**Exercise prompt:** Please copy exactly every line from the one that contains "Lemma index_ok v" to the end of the data below, with both ends included and no other lines.

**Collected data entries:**
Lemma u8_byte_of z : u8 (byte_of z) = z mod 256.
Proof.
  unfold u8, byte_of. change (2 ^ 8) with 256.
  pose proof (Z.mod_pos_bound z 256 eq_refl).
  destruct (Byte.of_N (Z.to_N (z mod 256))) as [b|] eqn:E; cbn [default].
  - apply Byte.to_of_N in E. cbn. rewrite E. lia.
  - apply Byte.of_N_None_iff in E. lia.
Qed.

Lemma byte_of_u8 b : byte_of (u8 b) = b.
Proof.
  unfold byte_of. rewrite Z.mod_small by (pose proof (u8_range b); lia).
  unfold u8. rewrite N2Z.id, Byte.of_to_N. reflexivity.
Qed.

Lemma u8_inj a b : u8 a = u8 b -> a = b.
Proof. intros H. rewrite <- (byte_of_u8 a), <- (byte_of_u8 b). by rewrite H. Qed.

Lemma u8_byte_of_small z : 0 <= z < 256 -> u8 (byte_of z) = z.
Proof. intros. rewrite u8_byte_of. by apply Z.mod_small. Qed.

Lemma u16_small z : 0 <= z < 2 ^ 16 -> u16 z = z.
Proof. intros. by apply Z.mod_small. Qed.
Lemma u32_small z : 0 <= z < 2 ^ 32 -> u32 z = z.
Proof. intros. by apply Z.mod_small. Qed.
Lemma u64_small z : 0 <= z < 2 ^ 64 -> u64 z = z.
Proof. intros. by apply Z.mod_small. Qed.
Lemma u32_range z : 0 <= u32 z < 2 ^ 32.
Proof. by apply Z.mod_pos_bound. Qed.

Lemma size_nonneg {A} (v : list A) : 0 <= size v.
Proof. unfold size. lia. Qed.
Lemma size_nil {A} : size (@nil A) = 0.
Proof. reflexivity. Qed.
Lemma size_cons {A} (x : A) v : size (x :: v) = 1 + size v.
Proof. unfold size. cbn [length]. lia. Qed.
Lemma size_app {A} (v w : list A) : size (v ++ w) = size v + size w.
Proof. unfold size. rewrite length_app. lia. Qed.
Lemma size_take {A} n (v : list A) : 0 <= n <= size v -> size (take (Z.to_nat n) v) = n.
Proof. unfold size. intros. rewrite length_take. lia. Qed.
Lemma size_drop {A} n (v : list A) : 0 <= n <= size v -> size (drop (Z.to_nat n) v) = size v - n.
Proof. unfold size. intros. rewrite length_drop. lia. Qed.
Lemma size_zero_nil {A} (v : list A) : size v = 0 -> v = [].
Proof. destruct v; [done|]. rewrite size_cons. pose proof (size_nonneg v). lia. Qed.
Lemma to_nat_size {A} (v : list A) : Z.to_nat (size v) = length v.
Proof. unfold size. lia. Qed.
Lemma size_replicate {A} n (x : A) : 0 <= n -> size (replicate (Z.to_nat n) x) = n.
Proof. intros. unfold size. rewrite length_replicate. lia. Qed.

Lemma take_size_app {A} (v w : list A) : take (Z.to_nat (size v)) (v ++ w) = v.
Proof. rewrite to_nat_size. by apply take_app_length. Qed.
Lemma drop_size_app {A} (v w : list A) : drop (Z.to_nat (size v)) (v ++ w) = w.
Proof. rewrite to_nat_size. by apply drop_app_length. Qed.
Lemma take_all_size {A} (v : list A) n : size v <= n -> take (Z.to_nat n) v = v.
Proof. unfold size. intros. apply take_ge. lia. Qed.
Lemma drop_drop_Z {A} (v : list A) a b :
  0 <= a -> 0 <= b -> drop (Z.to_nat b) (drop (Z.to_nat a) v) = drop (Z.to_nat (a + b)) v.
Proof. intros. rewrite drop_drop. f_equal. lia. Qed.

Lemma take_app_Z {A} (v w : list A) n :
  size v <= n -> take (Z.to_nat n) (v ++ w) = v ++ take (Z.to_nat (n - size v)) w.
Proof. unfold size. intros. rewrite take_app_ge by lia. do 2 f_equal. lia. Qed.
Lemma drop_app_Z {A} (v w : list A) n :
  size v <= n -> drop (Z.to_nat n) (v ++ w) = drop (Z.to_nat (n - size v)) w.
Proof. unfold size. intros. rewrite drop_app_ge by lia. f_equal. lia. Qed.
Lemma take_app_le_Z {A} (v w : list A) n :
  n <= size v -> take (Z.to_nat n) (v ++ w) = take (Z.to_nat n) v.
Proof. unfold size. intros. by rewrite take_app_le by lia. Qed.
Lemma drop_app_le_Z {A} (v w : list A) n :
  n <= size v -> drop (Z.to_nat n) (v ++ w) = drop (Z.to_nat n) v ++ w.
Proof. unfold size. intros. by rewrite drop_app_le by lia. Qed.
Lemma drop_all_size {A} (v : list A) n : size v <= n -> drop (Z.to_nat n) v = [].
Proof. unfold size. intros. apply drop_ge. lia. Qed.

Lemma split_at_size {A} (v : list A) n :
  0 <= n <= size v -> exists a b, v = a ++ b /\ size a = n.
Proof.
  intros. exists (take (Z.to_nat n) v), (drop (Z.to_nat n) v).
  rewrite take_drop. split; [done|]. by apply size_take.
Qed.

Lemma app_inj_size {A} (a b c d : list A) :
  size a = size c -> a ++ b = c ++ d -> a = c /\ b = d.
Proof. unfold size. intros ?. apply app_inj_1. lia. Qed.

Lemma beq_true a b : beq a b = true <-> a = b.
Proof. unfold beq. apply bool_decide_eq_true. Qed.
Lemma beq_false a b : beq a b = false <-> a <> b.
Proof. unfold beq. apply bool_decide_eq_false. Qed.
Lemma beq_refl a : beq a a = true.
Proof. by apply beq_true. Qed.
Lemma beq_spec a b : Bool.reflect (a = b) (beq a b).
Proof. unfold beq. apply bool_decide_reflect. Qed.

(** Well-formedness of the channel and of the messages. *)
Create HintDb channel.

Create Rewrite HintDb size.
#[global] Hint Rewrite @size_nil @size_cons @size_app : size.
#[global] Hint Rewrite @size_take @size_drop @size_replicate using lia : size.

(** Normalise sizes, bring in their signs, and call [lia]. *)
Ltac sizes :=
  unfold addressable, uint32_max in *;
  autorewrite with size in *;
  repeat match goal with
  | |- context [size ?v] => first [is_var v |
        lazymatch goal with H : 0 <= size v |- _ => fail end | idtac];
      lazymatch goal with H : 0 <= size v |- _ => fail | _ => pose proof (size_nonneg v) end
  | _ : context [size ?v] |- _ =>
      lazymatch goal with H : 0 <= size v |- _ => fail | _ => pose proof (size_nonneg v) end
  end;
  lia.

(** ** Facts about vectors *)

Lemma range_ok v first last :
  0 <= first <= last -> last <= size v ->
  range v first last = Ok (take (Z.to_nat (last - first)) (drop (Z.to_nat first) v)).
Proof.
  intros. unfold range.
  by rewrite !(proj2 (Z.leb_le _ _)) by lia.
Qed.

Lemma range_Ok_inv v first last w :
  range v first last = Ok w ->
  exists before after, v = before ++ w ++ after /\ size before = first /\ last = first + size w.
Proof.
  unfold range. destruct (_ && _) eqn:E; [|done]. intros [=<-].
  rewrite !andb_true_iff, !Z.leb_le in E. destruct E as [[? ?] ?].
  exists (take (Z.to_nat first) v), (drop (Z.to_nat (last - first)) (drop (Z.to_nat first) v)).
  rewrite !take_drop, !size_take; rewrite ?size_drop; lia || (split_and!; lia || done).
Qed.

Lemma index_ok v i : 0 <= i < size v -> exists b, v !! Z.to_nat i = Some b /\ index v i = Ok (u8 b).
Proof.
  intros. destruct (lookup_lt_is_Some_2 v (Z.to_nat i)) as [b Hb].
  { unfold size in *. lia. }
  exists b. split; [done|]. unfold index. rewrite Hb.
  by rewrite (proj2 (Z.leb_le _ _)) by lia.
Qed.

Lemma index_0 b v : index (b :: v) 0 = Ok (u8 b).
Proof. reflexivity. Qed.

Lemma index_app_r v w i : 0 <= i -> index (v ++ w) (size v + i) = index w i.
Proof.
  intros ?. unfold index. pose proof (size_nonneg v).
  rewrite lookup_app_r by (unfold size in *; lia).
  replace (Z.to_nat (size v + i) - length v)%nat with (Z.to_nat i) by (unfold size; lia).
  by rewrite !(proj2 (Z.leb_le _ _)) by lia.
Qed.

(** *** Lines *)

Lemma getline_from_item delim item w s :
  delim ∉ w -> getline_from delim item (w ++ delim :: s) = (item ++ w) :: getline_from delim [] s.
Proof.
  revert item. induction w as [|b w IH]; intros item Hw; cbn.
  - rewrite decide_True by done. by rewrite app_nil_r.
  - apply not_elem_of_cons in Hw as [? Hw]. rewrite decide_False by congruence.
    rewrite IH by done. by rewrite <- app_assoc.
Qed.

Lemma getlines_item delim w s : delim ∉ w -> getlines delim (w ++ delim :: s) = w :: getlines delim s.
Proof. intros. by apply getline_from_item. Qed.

**Answer section:**
Lemma index_ok v i : 0 <= i < size v -> exists b, v !! Z.to_nat i = Some b /\ index v i = Ok (u8 b).
Proof.
  intros. destruct (lookup_lt_is_Some_2 v (Z.to_nat i)) as [b Hb].
  { unfold size in *. lia. }
  exists b. split; [done|]. unfold index. rewrite Hb.
  by rewrite (proj2 (Z.leb_le _ _)) by lia.
Qed.

Lemma index_0 b v : index (b :: v) 0 = Ok (u8 b).
Proof. reflexivity. Qed.

Lemma index_app_r v w i : 0 <= i -> index (v ++ w) (size v + i) = index w i.
Proof.
  intros ?. unfold index. pose proof (size_nonneg v).
  rewrite lookup_app_r by (unfold size in *; lia).
  replace (Z.to_nat (size v + i) - length v)%nat with (Z.to_nat i) by (unfold size; lia).
  by rewrite !(proj2 (Z.leb_le _ _)) by lia.
Qed.

(** *** Lines *)

Lemma getline_from_item delim item w s :
  delim ∉ w -> getline_from delim item (w ++ delim :: s) = (item ++ w) :: getline_from delim [] s.
Proof.
  revert item. induction w as [|b w IH]; intros item Hw; cbn.
  - rewrite decide_True by done. by rewrite app_nil_r.
  - apply not_elem_of_cons in Hw as [? Hw]. rewrite decide_False by congruence.
    rewrite IH by done. by rewrite <- app_assoc.
Qed.

Lemma getlines_item delim w s : delim ∉ w -> getlines delim (w ++ delim :: s) = w :: getlines delim s.
Proof. intros. by apply getline_from_item. Qed.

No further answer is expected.